Vigilanza non fa rima con rassegnazione, la prudenza non sospende il dovere dell’analisi condotta per quanto possibile scevra dall’emotività. Le carte sui mercati cambiano continuamente, le emozioni degli uomini restano le medesime. “I profitti del mercato azionario sono come il tesoro dei folletti, un momento sono cenere, il momento dopo carbone, poi diamanti, poi ciottoli. Un momento sono la rugiada del mattino, il momento dopo lacrime”.
Non sono parole tratte da un elegante editoriale di questi giorni, le ha scritte più di tre secoli fa un commerciante spagnolo, Joseph de la Vega, in Confusion de Confusiones, gustoso libretto di spiegazione e commento del funzionamento del mercato azionario di Amsterdam nel XVII secolo.

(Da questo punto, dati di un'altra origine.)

(* ===== verification/UtxoSums.v ===== *)
(** * The unspent outputs add up to the emission

    The commitments of the unspent outputs of an [Extension] against the sums that
    [verify_block_sums] keeps for its header: block after block, the whole set commits
    to exactly what has been emitted, the excesses of all kernels and the offset. *)
From S2P Require Import Prelude PmmrIndex Pmmr PmmrRefine AppendOnlyFile PruneList PmmrBackend PmmrData Ser Global Pow Reward Retarget Feijoada Committed Transaction CutThrough Block BlockTheory ChainStore ChainStoreTheory Pipe ChainSums TxHashSet TxHashSetUndo TxHashSetUtxo ProcessBlock.
Import Pos Node Spec Theorems.

(** ** The commitments at a set of positions *)
Definition commit_at (os : list Output) (pos : Z) : option Commitment :=
  out_commit <$> os !! Z.to_nat (n_leaves pos - 1).

Definition commits_of (os : list Output) (U : gset Z) : list Commitment := omap (commit_at os) (elements U).

Lemma commit_at_leaf os k o :
  0 <= k < 2 ^ 61 -> os !! Z.to_nat k = Some o -> commit_at os (pos_of k 0) = Some (out_commit o).
Proof.
  intros Hk Ho. unfold commit_at. rewrite n_leaves_leaf by done. replace (k + 1 - 1) with k by lia. by rewrite Ho.
Qed.

Lemma omap_perm {A B} (f : A -> option B) (l l' : list A) : l ≡ₚ l' -> omap f l ≡ₚ omap f l'.
Proof. by intros ->. Qed.

Lemma commits_of_add os U x y :
  x ∉ U -> commit_at os x = Some y -> commits_of os ({[ x ]} ∪ U) ≡ₚ y :: commits_of os U.
Proof.
  intros Hx Hy. unfold commits_of. etransitivity; [apply omap_perm, elements_union_singleton, Hx|].
  cbn [omap list_omap]. by rewrite Hy.
Qed.

Lemma commits_of_remove os U x y :
  x ∈ U -> commit_at os x = Some y -> commits_of os U ≡ₚ y :: commits_of os (U ∖ {[ x ]}).
Proof.
  intros Hx Hy. rewrite <- (commits_of_add os (U ∖ {[ x ]}) x y); [|set_solver|done].
  by rewrite <- union_difference_singleton_L.
Qed.

Lemma commits_of_app os os' U :
  (forall x, x ∈ U -> exists k, 0 <= k < leaves os /\ k < 2 ^ 61 /\ x = pos_of k 0) ->
  commits_of (os ++ os') U = commits_of os U.
Proof.
  intros HU. unfold commits_of. apply omap_ext_in. intros x Hx%elem_of_elements.
  destruct (HU x Hx) as (k & Hk & Hk' & ->). unfold commit_at. rewrite n_leaves_leaf by lia.
  rewrite lookup_app_l; [done|]. unfold leaves in Hk. lia.
Qed.

Section Sums.
Context `{Hasher} `{Secp} {G : Type} `{!SecpLaws G} (c : ChainTypes) (min_date max_date : Z).
Hypothesis MAX_PROOF_SIZE_small : Z.of_nat MAX_PROOF_SIZE <= 60000.

(** The commitments an extension sums are those of the unspent outputs. *)
Lemma outputs_committed_utxo e os :
  utxo_state e os -> outputs_committed e ≡ₚ commits_of os (unspent_of e).
Proof.
  intros Hus. cbn [outputs_committed committed_extension]. unfold commits_of.
  destruct (us_prunable _ _ Hus) as [Ep _].
  assert (Pmmr.leaf_pos_iter (BE := output_backend) (output_pmmr e) = bm_iter (unspent_of e)) as ->
    by exact (leaf_iter_stored _ _ _ _ Ep).
  pose proof (us_cap _ _ Hus) as Hcap. pose proof (mmr_size_ge (leaves os) ltac:(unfold leaves; lia)).
  etransitivity; [apply omap_perm; unfold bm_iter; apply merge_sort_Permutation|].
  apply Permutation_refl', omap_ext_in. intros x Hx%elem_of_elements.
  destruct (unspent_output_at _ _ _ Hus Hx) as (k & o & -> & Hk & Ho & _).
  rewrite (output_data_at e os k o), decide_True by done. rewrite (commit_at_leaf os k o) by (done || lia). done.
Qed.

Definition usum (os : list Output) (U : gset Z) : G := psum (commits_of os U).

Lemma usum_add os U k o :
  0 <= k < 2 ^ 61 -> os !! Z.to_nat k = Some o -> pos_of k 0 ∉ U ->
  usum os ({[ pos_of k 0 ]} ∪ U) = gadd (point (out_commit o)) (usum os U).
Proof.
  intros Hk Ho Hn. unfold usum. rewrite (psum_perm _ _ (commits_of_add os U _ _ Hn (commit_at_leaf os k o Hk Ho))). done.
Qed.

Lemma usum_remove os U k o :
  0 <= k < 2 ^ 61 -> os !! Z.to_nat k = Some o -> pos_of k 0 ∈ U ->
  usum os U = gadd (point (out_commit o)) (usum os (U ∖ {[ pos_of k 0 ]})).
Proof.
  intros Hk Ho Hu. unfold usum. rewrite (psum_perm _ _ (commits_of_remove os U _ _ Hu (commit_at_leaf os k o Hk Ho))). done.
Qed.

(** The new outputs, added one by one. *)
Lemma usum_outputs outs : forall os U,
  leaves os + Z.of_nat (length outs) < 2 ^ 61 ->
  (forall x, x ∈ U -> exists k, 0 <= k < leaves os /\ x = pos_of k 0) ->
  usum (os ++ outs) (U ∪ new_leaves (leaves os) (Z.of_nat (length outs)))
  = gadd (usum os U) (psum (map out_commit outs)).
Proof.
  induction outs as [|o outs IH]; intros os U Hl HU.
  { rewrite app_nil_r. change (new_leaves _ _) with (∅ : gset Z). rewrite union_empty_r_L.
    unfold psum. cbn [map foldr]. by rewrite gadd_0. }
  cbn [length] in *. rewrite Nat2Z.inj_succ, new_leaves_S by lia. assert (0 <= leaves os) by (unfold leaves; lia).
  replace (os ++ o :: outs) with ((os ++ [o]) ++ outs) by (by rewrite <- app_assoc).
  rewrite (assoc_L union), <- (leaves_snoc os o).
  rewrite IH; [|rewrite leaves_snoc; lia|].
  2: { intros x [Hx|Hx%elem_of_singleton]%elem_of_union; rewrite leaves_snoc; [|subst x].
       - destruct (HU x Hx) as (k & Hk & ->). exists k. split; [lia|done].
       - exists (leaves os). split; [lia|done]. }
  rewrite (comm_L union U), (usum_add (os ++ [o]) U (leaves os) o); [|lia| |].
  - unfold usum at 1. rewrite commits_of_app.
    2: { intros x Hx. destruct (HU x Hx) as (k & Hk & ->). exists k. split_and!; [lia..|done]. }
    fold (usum os U). cbn [map]. unfold psum at 2. cbn [foldr]. fold (psum (map out_commit outs)).
    by rewrite (gadd_comm (point _)), <- gadd_assoc.
  - unfold leaves. by rewrite Nat2Z.id, list_lookup_middle.
  - intros Hin. destruct (HU _ Hin) as (k & Hk & E). apply leaf_pos_inj in E; lia.
Qed.

(** The inputs, removed one by one. *)
Lemma usum_inputs ins : forall os U spent,
  leaves os < 2 ^ 61 -> no_collision os ins -> Forall2 (spends os U) ins spent -> NoDup spent ->
  gadd (usum os (U ∖ leaf_set_of spent)) (psum (map in_commit ins)) = usum os U.
Proof.
  induction ins as [|i ins IH]; intros os U spent Hl Hnc HF Hnd; inversion HF as [|? k ? spent' Hk HF']; subst.
  { change (leaf_set_of []) with (∅ : gset Z). rewrite difference_empty_L.
    unfold psum. cbn [map foldr]. by rewrite gadd_0. }
  inversion Hnd as [|? ? Hk' Hnd']; subst. destruct Hk as (Hkr & Hku & o & Ho & Hh).
  assert (Forall2 (spends os (U ∖ {[ pos_of k 0 ]})) ins spent') as HF1.
  { apply Forall2_same_length_lookup_2; [by eapply Forall2_length|]. intros n j q Hj Hq.
    destruct (Forall2_lookup_lr _ _ _ _ _ _ HF' Hj Hq) as (H1 & H2 & H3). split_and!; [lia|lia| |done].
    apply elem_of_difference. split; [done|]. intros E%elem_of_singleton. apply leaf_pos_inj in E as ->; [|lia|lia].
    apply Hk'. by eapply list_elem_of_lookup_2. }
  rewrite (usum_remove os U k o) by (done || lia).
  rewrite <- (IH os (U ∖ {[ pos_of k 0 ]}) spent' Hl ltac:(intros j q o' Hj; apply Hnc; by right) HF1 Hnd').
  assert (U ∖ {[ pos_of k 0 ]} ∖ leaf_set_of spent' = U ∖ leaf_set_of (k :: spent')) as ->.
  { unfold leaf_set_of. cbn [fmap list_fmap list_to_set]. by rewrite difference_difference_l_L. }
  assert (in_commit i = out_commit o) as Ec.
  { pose proof (write_input_inj i o (Hnc i k o ltac:(by left) Ho ltac:(lia) Hh)) as E.
    by injection E as _ ?. }
  cbn [map]. unfold psum at 1. cbn [foldr]. fold (psum (map in_commit ins)). rewrite Ec.
  by rewrite !gadd_assoc, (gadd_comm (point _)).
Qed.

(** Applying a block moves the sum of the unspent outputs by its outputs and inputs. *)
Lemma block_usum b e os e' spent :
  utxo_state e os -> block_applied b e os e' spent -> no_collision (os ++ outputs (b_body b)) (inputs (b_body b)) ->
  gadd (usum (os ++ outputs (b_body b)) (unspent_of e')) (psum (inputs_committed b))
  = gadd (usum os (unspent_of e)) (psum (outputs_committed b)).
Proof.
  intros Hus [Hst Hsp Hnd Hun _ _ _] Hnc. pose proof (us_cap _ _ Hst) as Hcap.
  pose proof (mmr_size_ge (leaves (os ++ outputs (b_body b))) ltac:(unfold leaves; lia)) as Hg.
  assert (leaves (os ++ outputs (b_body b)) = leaves os + Z.of_nat (length (outputs (b_body b)))) as El
    by (unfold leaves; rewrite length_app; lia).
  rewrite Hun. cbn [inputs_committed outputs_committed committed_block committed_body].
  rewrite usum_inputs by (done || lia). apply usum_outputs; [lia|].
  intros x Hx. destruct (unspent_output_at _ _ _ Hus Hx) as (k & o & -> & Hk & _). by exists k.
Qed.


(** ** Along a chain *)
#[local] Abbreviation hdr := (get_block_header c min_date max_date).

(** The stored sums of the extension's header are those of its unspent outputs. *)
Definition sums_hold (e : Extension) (os : list Output) (emitted : Z) (s : BlockSums) : Prop :=
  (exists k, header_hash c (ext_header e) = Ok k /\ get_block_sums (ext_batch e) k = Ok s) /\
  gadd (point (utxo_sum s)) (value_point emitted) = usum os (unspent_of e) /\
  point (utxo_sum s) = gadd (point (kernel_sum s)) (key_point (total_kernel_offset (ext_header e))).

Lemma verify_sums_index b blk b' x :
  verify_block_sums c min_date max_date b blk = Ok b' -> get_output_pos b' x = get_output_pos b x.
Proof.
  unfold verify_block_sums. intros Hv. apply bind_Ok_inv in Hv as (prev & _ & Hv).
  apply bind_Ok_inv in Hv as (prev_h & _ & Hv). apply bind_Ok_inv in Hv as (s & _ & Hv).
  apply bind_Ok_inv in Hv as (ov & _ & Hv). apply bind_Ok_inv in Hv as ([u k] & _ & Hv).
  apply bind_Ok_inv in Hv as (h & _ & Hv). apply map_err_Ok_inv in Hv.
  unfold get_output_pos. f_equal. eapply get_put_ne; [exact Hv|key_ne].
Qed.

Lemma sums_cancel (u u' t' t i o cr w w' : G) :
  gadd u' (gadd i cr) = gadd u o -> gadd u t = w -> gadd w' i = gadd w o -> t' = gadd t cr -> gadd u' t' = w'.
Proof.
  intros H1 <- H2 ->. apply (gadd_cancel _ _ i). rewrite H2, (gadd_right_comm u t o), <- H1.
  rewrite <- !gadd_assoc. f_equal. rewrite (gadd_comm t), (gadd_assoc i cr t), (gadd_comm i cr), <- gadd_assoc.
  by rewrite (gadd_comm i t).
Qed.

Definition block_fits (os : list Output) (b : Block) : Prop :=
  Forall (fun o => proof_full (out_proof o)) (outputs (b_body b)) /\
  mmr_size (leaves os + Z.of_nat (length (outputs (b_body b)))) < 2 ^ 32 /\
  no_collision (os ++ outputs (b_body b)) (inputs (b_body b)) /\ 0 <= height (header b) < last_height.

Lemma apply_checked_sums b e os e' emitted s :
  utxo_state e os -> sums_hold e os emitted s -> hdr (ext_batch e) (prev_hash (header b)) = Ok (ext_header e) ->
  block_fits os b -> apply_checked c min_date max_date b e = (Ok tt, e') ->
  utxo_state e' (os ++ outputs (b_body b)) /\ (forall x, hdr (ext_batch e') x = hdr (ext_batch e) x) /\
  ext_header e' = header b /\
  exists s', sums_hold e' (os ++ outputs (b_body b)) (emitted + creates c (height (header b))) s' /\
    point (kernel_sum s') = gadd (point (kernel_sum s)) (psum (kernels_committed b)).
Proof.
  intros Hus ((k & Hk & Hs) & Hu & Hoff) Hp (HF & Hcap & Hnc & Hh) Ha. unfold apply_checked in Ha.
  apply tbind_Ok_inv in Ha as ([] & ea & H1 & Ha). apply tread_Ok_inv in H1 as [_ ->].
  apply tbind_Ok_inv in Ha as ([] & ea & H1 & Ha). apply tread_Ok_inv in H1 as [_ ->].
  apply tbind_Ok_inv in Ha as ([] & e1 & H1 & Ha). unfold ext_verify_block_sums in H1.
  apply tzoom_Ok_inv in H1 as (b1 & H1 & ->). apply bind_Ok_inv in H1 as (b1' & Hv & [= ->]).
  destruct (verify_block_sums_step c min_date max_date _ b _ k s _ Hp Hk Hs Hh Hv) as (k' & s' & Hk' & Hs' & Hext & Hst).
  assert (utxo_state (set_batch b1 e) os) as Hus1 by (apply utxo_state_batch; [intros x; by eapply verify_sums_index|done]).
  unfold apply_block_to_txhashset in Ha. apply tbind_Ok_inv in Ha as ([] & ea & H1 & Ha). apply tread_Ok_inv in H1 as [_ ->].
  apply tbind_Ok_inv in Ha as ([] & e2 & H2 & Ha).
  apply tbind_Ok_inv in Ha as ([] & ea & H1 & Ha). apply tread_Ok_inv in H1 as [_ ->].
  apply tread_Ok_inv in Ha as [_ ->].
  destruct (apply_block_utxo MAX_PROOF_SIZE_small c b _ os e2 Hus1 HF Hcap H2) as (spent & Hba).
  pose proof (block_usum b _ os e2 spent Hus1 Hba Hnc) as Hbs. destruct Hba as [Hus2 _ _ _ _ _ Hhd _ Hstore].
  cbn [set_batch ext_batch] in Hstore.
  split_and!; [done| |done|].
  - intros x. transitivity (hdr b1 x); [|apply Hext]. unfold get_block_header. by rewrite Hstore by (intros y; key_ne).
  - destruct Hst as (Hsu & Hsk & Hso). exists s'. split; [|exact Hsk]. split_and!.
    + exists k'. rewrite Hhd. split; [done|]. unfold get_block_sums. rewrite Hstore by (intros y; key_ne). exact Hs'.
    + apply (sums_cancel (point (utxo_sum s)) _ _ (value_point emitted) (psum (inputs_committed b))
        (psum (outputs_committed b)) (value_point (creates c (height (header b)))) (usum os (unspent_of e)));
        [exact Hsu|exact Hu|exact Hbs|apply value_point_add].
    + rewrite Hhd. exact Hso.
Qed.

(** Each block fits on top of the outputs of those before it. *)
Fixpoint blocks_fit (os : list Output) (blocks : list Block) : Prop :=
  match blocks with
  | [] => True
  | b :: blocks => block_fits os b /\ blocks_fit (os ++ outputs (b_body b)) blocks
  end.

Definition outputs_of (blocks : list Block) : list Output := concat (map (fun b => outputs (b_body b)) blocks).

Lemma apply_chain_sums blocks : forall e os e' emitted s,
  utxo_state e os -> sums_hold e os emitted s ->
  chained c min_date max_date (ext_batch e) (ext_header e) blocks ->
  blocks_fit os blocks -> tfor (apply_checked c min_date max_date) blocks e = (Ok tt, e') ->
  utxo_state e' (os ++ outputs_of blocks) /\ ext_header e' = tip_header (ext_header e) blocks /\
  exists s', sums_hold e' (os ++ outputs_of blocks) (emitted + all_created c blocks) s' /\
    point (kernel_sum s') = gadd (point (kernel_sum s)) (psum (all_excesses blocks)).
Proof.
  induction blocks as [|b blocks IH]; intros e os e' emitted s Hus Hsh Hch Hfit Ha; cbn [tfor] in Ha.
  { injection Ha as <-. unfold outputs_of, all_excesses. cbn [map concat all_created foldr].
    rewrite app_nil_r, Z.add_0_r. split_and!; [done|done|]. exists s. split; [done|].
    unfold psum. cbn [foldr]. by rewrite gadd_0. }
  apply tbind_Ok_inv in Ha as ([] & e1 & H1 & Ha). destruct Hfit as [Hf Hfs].
  inversion Hch as [|? ? ? Hp Hrest]; subst.
  destruct (apply_checked_sums b e os e1 emitted s Hus Hsh Hp Hf H1) as (Hus1 & Hext & Hhd & s1 & Hsh1 & Hk1).
  destruct (IH e1 (os ++ outputs (b_body b)) e' _ s1 Hus1 Hsh1) as (Hus' & Htip & s' & Hsh' & Hk'); [|done|done|].
  { rewrite Hhd. by eapply chained_ext. }
  unfold outputs_of, all_excesses in *. cbn [map concat all_created foldr].
  rewrite <- app_assoc in Hus', Hsh'. split_and!; [done|by rewrite tip_header_cons, Htip, Hhd|].
  exists s'. split; [by rewrite Z.add_assoc|]. rewrite Hk', Hk1, psum_app. by rewrite gadd_assoc.
Qed.

(** C1. The unspent outputs add up to the emission: start from a set whose unspent
    outputs match the sums stored for its header, and let any chain of blocks pass the
    checks of the pipeline one after the other (coinbase maturity, unspent inputs, block
    sums, the application to the ranges with the roots and sizes).  Then the commitments
    of the outputs that the set still holds unspent are, as points, exactly the total
    emission so far, plus the excesses of all the kernels, plus the offset of the last
    header: no output is counted twice, none is lost and none is spent twice. *)
Theorem utxo_set_commits_to_emission blocks e os e' emitted s :
  utxo_state e os -> sums_hold e os emitted s ->
  chained c min_date max_date (ext_batch e) (ext_header e) blocks ->
  blocks_fit os blocks -> tfor (apply_checked c min_date max_date) blocks e = (Ok tt, e') ->
  psum (outputs_committed e')
  = gadd (value_point (emitted + all_created c blocks))
      (gadd (gadd (point (kernel_sum s)) (psum (all_excesses blocks)))
         (key_point (total_kernel_offset (tip_header (ext_header e) blocks)))).
Proof.
  intros Hus Hsh Hch Hfit Ha.
  destruct (apply_chain_sums blocks e os e' emitted s Hus Hsh Hch Hfit Ha) as (Hus' & Htip & s' & (_ & Hu & Ho) & Hk).
  rewrite (psum_perm _ _ (outputs_committed_utxo e' _ Hus')). fold (usum (os ++ outputs_of blocks) (unspent_of e')).
  rewrite <- Hu, Ho, Hk, Htip. apply gadd_comm.
Qed.

End Sums.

L’incertezza del mercato rimane alta: inflazione, aumento dei tassi, blocco dei porti cinesi, guerra e crisi alimentare, tutti fattori che influiscono sul sentiment degli operatori, ma quasi tutti di natura temporanea. Il rischio più forte che vediamo sui mercati si nasconde in realtà nei possibili errori di policy delle banche centrali; per quanto riguarda invece la mano di poker, quante sono le probabilità che le carte di oggi siano ancora le stesse da qui a dodici mesi?